(** * Fraud-detection dashboard scripts: a shallow embedding

  The browser scripts under [static/] ([script.js], which also carries
  [llm_explanation.js], [logs.js] and [analytics.js]) are embedded as
  Rocq functions over

  - ECMAScript numbers, modelled by the binary64 instance of the
    standard library's [spec_float];
  - ECMAScript strings, modelled by [string], one character per code
    unit (code units below 256);
  - parsed JSON, modelled by [jsval];
  - the page, modelled by a finite map from nodes to elements, with the
    timers that the scripts arm.

  Exceptions are carried by [result]; a promise chain is a function of
  the way its [fetch] settles. *)

From Stdlib Require Import ZArith Bool List Ascii String Lia.
From Stdlib Require Import Floats.SpecFloat.
From stdpp Require Import gmap strings list fin_maps pretty.

Local Open Scope string_scope.
Local Open Scope Z_scope.

Set Warnings "-register-all".

(** ** ECMAScript strings *)

Module JSString.

Definition code (c : ascii) : N := N_of_ascii c.

Definition in_range (lo hi : N) (c : ascii) : bool :=
  ((lo <=? code c) && (code c <=? hi))%N.

(** [\d] *)
Definition is_digit (c : ascii) : bool := in_range 48 57 c.

Definition digit_value (c : ascii) : Z := Z.of_N (code c) - 48.

(** [\s], which is also the white space that [parseFloat] and [trim]
    skip: TAB, LF, VT, FF, CR, SP and NBSP are its code units below 256. *)
Definition is_space (c : ascii) : bool :=
  in_range 9 13 c || (code c =? 32)%N || (code c =? 160)%N.

(** [String.prototype.toLowerCase] on one code unit. *)
Definition lower_char (c : ascii) : ascii :=
  if in_range 65 90 c
     || (in_range 192 222 c && negb (code c =? 215)%N)
  then ascii_of_N (code c + 32) else c.

Fixpoint map (f : ascii -> ascii) (s : string) : string :=
  match s with
  | EmptyString => EmptyString
  | String c r => String (f c) (map f r)
  end.

Fixpoint filter (p : ascii -> bool) (s : string) : string :=
  match s with
  | EmptyString => EmptyString
  | String c r => if p c then String c (filter p r) else filter p r
  end.

Definition toLowerCase (s : string) : string := map lower_char s.

Fixpoint startsWith (p s : string) : bool :=
  match p, s with
  | EmptyString, _ => true
  | String a p', String b s' => Ascii.eqb a b && startsWith p' s'
  | String _ _, EmptyString => false
  end.

(** [s.includes(t)] *)
Fixpoint includes (s t : string) : bool :=
  startsWith t s
  || match s with
     | EmptyString => false
     | String _ r => includes r t
     end.

Fixpoint drop (n : nat) (s : string) : string :=
  match n, s with
  | O, _ => s
  | S n', String _ r => drop n' r
  | S _, EmptyString => EmptyString
  end.

Fixpoint take (n : nat) (s : string) : string :=
  match n, s with
  | S n', String c r => String c (take n' r)
  | _, _ => EmptyString
  end.

Fixpoint trimStart (s : string) : string :=
  match s with
  | String c r => if is_space c then trimStart r else s
  | EmptyString => EmptyString
  end.

Fixpoint rev_onto (s acc : string) : string :=
  match s with
  | EmptyString => acc
  | String c r => rev_onto r (String c acc)
  end.

Definition rev (s : string) : string := rev_onto s EmptyString.

Definition trimEnd (s : string) : string := rev (trimStart (rev s)).

Definition trim (s : string) : string := trimEnd (trimStart s).

(** Longest prefix of characters satisfying [p], and the rest. *)
Fixpoint span (p : ascii -> bool) (s : string) : string * string :=
  match s with
  | String c r =>
      if p c then let '(a, b) := span p r in (String c a, b)
      else (EmptyString, s)
  | EmptyString => (EmptyString, EmptyString)
  end.

(** [s.replace(from, to)] with a string pattern: the first occurrence. *)
Fixpoint replace_first (from to s : string) : string :=
  if startsWith from s then to +:+ drop (String.length from) s
  else match s with
       | EmptyString => EmptyString
       | String c r => String c (replace_first from to r)
       end.

(** [s.replace(/c/g, to)] for a one-character class [p]. *)
Fixpoint replace_all (p : ascii -> bool) (to s : string) : string :=
  match s with
  | EmptyString => EmptyString
  | String c r =>
      if p c then to +:+ replace_all p to r
      else String c (replace_all p to r)
  end.

Fixpoint repeat (c : ascii) (n : nat) : string :=
  match n with
  | O => EmptyString
  | S n' => String c (repeat c n')
  end.

Fixpoint join (sep : string) (l : list string) : string :=
  match l with
  | [] => EmptyString
  | [x] => x
  | x :: r => x +:+ sep +:+ join sep r
  end.

(** [s.split(/\*\*|\n\n/)]: [cur] holds, reversed, the piece being read. *)
Fixpoint split_sections (s : string) (cur : string) : list string :=
  match s with
  | EmptyString => [rev cur]
  | String c1 r =>
      match r with
      | String c2 r' =>
          if (Ascii.eqb c1 "*" && Ascii.eqb c2 "*")
             || (Ascii.eqb c1 "010" && Ascii.eqb c2 "010")
          then rev cur :: split_sections r' EmptyString
          else split_sections r (String c1 cur)
      | EmptyString => split_sections r (String c1 cur)
      end
  end.

Fixpoint every (p : ascii -> bool) (s : string) : bool :=
  match s with
  | EmptyString => true
  | String c r => p c && every p r
  end.

(** The double quote, and markup written with a backquote standing for
    it. *)
Definition dquote : ascii := ascii_of_N 34.
Definition markup (s : string) : string :=
  map (fun c => if (code c =? 96)%N then dquote else c) s.

End JSString.

Arguments JSString.markup : simpl never.

(** ** ECMAScript numbers *)

Abbreviation number := spec_float.

Module Number.

Definition prec : Z := 53.
Definition emax : Z := 1024.

(** The least exponent. *)
Definition emin : Z := SpecFloat.emin prec emax.

Definition NaN : number := S754_nan.
Definition Infinity : number := S754_infinity false.
Definition zero : number := S754_zero false.

(** The Number value of a mathematical integer (round to nearest,
    ties to even). *)
Definition of_Z (z : Z) : number := binary_normalize prec emax z 0 false.

Definition isNaN (x : number) : bool :=
  match x with S754_nan => true | _ => false end.

(** [x === y], [x <= y], [x < y] and [x > y] on Numbers. *)
Definition eqb (x y : number) : bool := SFeqb x y.
Definition leb (x y : number) : bool := SFleb x y.
Definition ltb (x y : number) : bool := SFltb x y.
Definition gtb (x y : number) : bool := SFltb y x.

Definition mul (x y : number) : number := SFmul prec emax x y.
Definition div (x y : number) : number := SFdiv prec emax x y.
Definition opp (x : number) : number := SFopp x.

(** [Math.max(x, y)] and [Math.min(x, y)] *)
Definition max (x y : number) : number :=
  if isNaN x || isNaN y then NaN
  else if ltb x y then y
  else if ltb y x then x
  else match x with
       | S754_zero true => y
       | _ => x
       end.

Definition min (x y : number) : number :=
  if isNaN x || isNaN y then NaN
  else if ltb x y then x
  else if ltb y x then y
  else match x with
       | S754_zero true => x
       | _ => y
       end.

(** The Number value of the decimal [(-1)^neg * m * 10^e]: the nearest
    binary64 value, ties to even. *)
Definition of_decimal (neg : bool) (m e : Z) : number :=
  match m with
  | Z0 => S754_zero neg
  | Zpos p =>
      if 0 <=? e then binary_round prec emax neg (p * Z.to_pos (10 ^ e)) 0
      else
        let '(q, e', l) :=
          SFdiv_core_binary prec emax (Zpos p) 0 (10 ^ (- e)) 0 in
        binary_round_aux prec emax neg q e' l
  | Zneg _ => S754_nan
  end.

(** *** Reading numbers *)

Definition digits_value (s : string) : Z :=
  let fix go (acc : Z) (s : string) : Z :=
    match s with
    | EmptyString => acc
    | String c r => go (10 * acc + JSString.digit_value c) r
    end in
  go 0 s.

Definition is_exp_mark (c : ascii) : bool :=
  Ascii.eqb c "e" || Ascii.eqb c "E".

(** [ExponentPart], when one is there: its value and what follows. *)
Definition exponent_part (s : string) : option (Z * string) :=
  match s with
  | String c r =>
      if is_exp_mark c then
        let '(neg, r') :=
          match r with
          | String "-" r' => (true, r')
          | String "+" r' => (false, r')
          | _ => (false, r)
          end in
        let '(ds, rest) := JSString.span JSString.is_digit r' in
        match ds with
        | EmptyString => None
        | _ => Some (if neg then - digits_value ds else digits_value ds, rest)
        end
      else None
  | EmptyString => None
  end.

(** The longest prefix that is a [StrDecimalLiteral], as a Number, and
    what follows it. *)
Definition decimal_prefix (s : string) : option (number * string) :=
  let '(neg, s0) :=
    match s with
    | String "-" r => (true, r)
    | String "+" r => (false, r)
    | _ => (false, s)
    end in
  if JSString.startsWith "Infinity" s0
  then Some (S754_infinity neg, JSString.drop 8 s0)
  else
    let '(ip, s1) := JSString.span JSString.is_digit s0 in
    let '(fp, s2) :=
      match s1 with
      | String "." r =>
          match ip, JSString.span JSString.is_digit r with
          | EmptyString, (EmptyString, _) => (EmptyString, s1)
          | _, sp => sp
          end
      | _ => (EmptyString, s1)
      end in
    match (ip +:+ fp)%string with
    | EmptyString => None
    | ds =>
        let '(ex, rest) :=
          match exponent_part s2 with
          | Some (x, rest) => (x, rest)
          | None => (0, s2)
          end in
        Some (of_decimal neg (digits_value ds)
                         (ex - Z.of_nat (String.length fp)), rest)
    end.

(** [parseFloat(string)] *)
Definition parseFloat (input : string) : number :=
  match decimal_prefix (JSString.trimStart input) with
  | Some (x, _) => x
  | None => NaN
  end.

(** *** Printing numbers *)

Definition digits_of (n : Z) : string := pretty (Z.to_N n).

(** [m * 2^e] as a fraction scaled by [10^d]: numerator, denominator. *)
Definition scaled (m : positive) (e d : Z) : Z * Z :=
  (Zpos m * 2 ^ Z.max e 0 * 10 ^ Z.max d 0,
   2 ^ Z.max (- e) 0 * 10 ^ Z.max (- d) 0).

(** [m * 2^e < 10^n] *)
Definition below_pow10 (m : positive) (e n : Z) : bool :=
  let '(a, b) := scaled m e (- n) in a <? b.

(** The least [n], from [n0] on, with [m * 2^e < 10^n]. *)
Fixpoint magnitude (fuel : nat) (m : positive) (e n0 : Z) : Z :=
  match fuel with
  | O => n0
  | S fuel' =>
      if below_pow10 m e n0 then n0 else magnitude fuel' m e (n0 + 1)
  end.

(** The digits [s], [k] of them, and the exponent [n] that
    Number::toString selects for the positive value [m * 2^e]: the
    fewest digits that read back as the same Number, and among those
    the closest to it. [n0] is its magnitude. *)
Fixpoint shortest (fuel : nat) (m : positive) (e n0 k : Z) : Z * Z * Z :=
  let '(a, b) := scaled m e (k - n0) in
  let lo := a / b in
  let hi := lo + 1 in
  let back s := SFeqb (of_decimal false s (n0 - k))
                      (S754_finite false m e) in
  let pick s := if s =? 10 ^ k then (10 ^ (k - 1), k, n0 + 1) else (s, k, n0) in
  let nearer :=
    match 2 * (a mod b) ?= b with
    | Lt => lo
    | Gt => hi
    | Eq => if Z.even lo then lo else hi
    end in
  match fuel with
  | O => pick nearer
  | S fuel' =>
      match back lo, back hi with
      | true, true => pick nearer
      | true, false => pick lo
      | false, true => pick hi
      | false, false => shortest fuel' m e n0 (k + 1)
      end
  end.

Definition exponent_suffix (n : Z) : string :=
  "e" +:+ (if 0 <=? n - 1 then "+" else "-") +:+ digits_of (Z.abs (n - 1)).

Definition layout (s k n : Z) : string :=
  let ds := digits_of s in
  if (k <=? n) && (n <=? 21) then
    ds +:+ JSString.repeat "0" (Z.to_nat (n - k))
  else if (0 <? n) && (n <=? 21) then
    JSString.take (Z.to_nat n) ds +:+ "." +:+ JSString.drop (Z.to_nat n) ds
  else if (-6 <? n) && (n <=? 0) then
    "0." +:+ JSString.repeat "0" (Z.to_nat (- n)) +:+ ds
  else if k =? 1 then ds +:+ exponent_suffix n
  else JSString.take 1 ds +:+ "." +:+ JSString.drop 1 ds +:+ exponent_suffix n.

(** Number::toString(x), radix 10. *)
Definition toString (x : number) : string :=
  match x with
  | S754_nan => "NaN"
  | S754_zero _ => "0"
  | S754_infinity s => if s then "-Infinity" else "Infinity"
  | S754_finite sg m0 e0 =>
      match binary_round prec emax false m0 e0 with
      | S754_finite _ m e =>
          let n0 := magnitude 700 m e (-330) in
          let '(s, k, n) := shortest 16 m e n0 1 in
          (if sg then "-" else "") +:+ layout s k n
      | S754_infinity _ => if sg then "-Infinity" else "Infinity"
      | _ => "0"
      end
  end.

-- -- --

What is needed:
Taking the entries above, restate exactly those lines that fall between the line with "Definition is_exp_mark (c" and the line with "r' => (true, r')", keeping both of those lines too.

Exercise answer:
Definition is_exp_mark (c : ascii) : bool :=
  Ascii.eqb c "e" || Ascii.eqb c "E".

(** [ExponentPart], when one is there: its value and what follows. *)
Definition exponent_part (s : string) : option (Z * string) :=
  match s with
  | String c r =>
      if is_exp_mark c then
        let '(neg, r') :=
          match r with
          | String "-" r' => (true, r')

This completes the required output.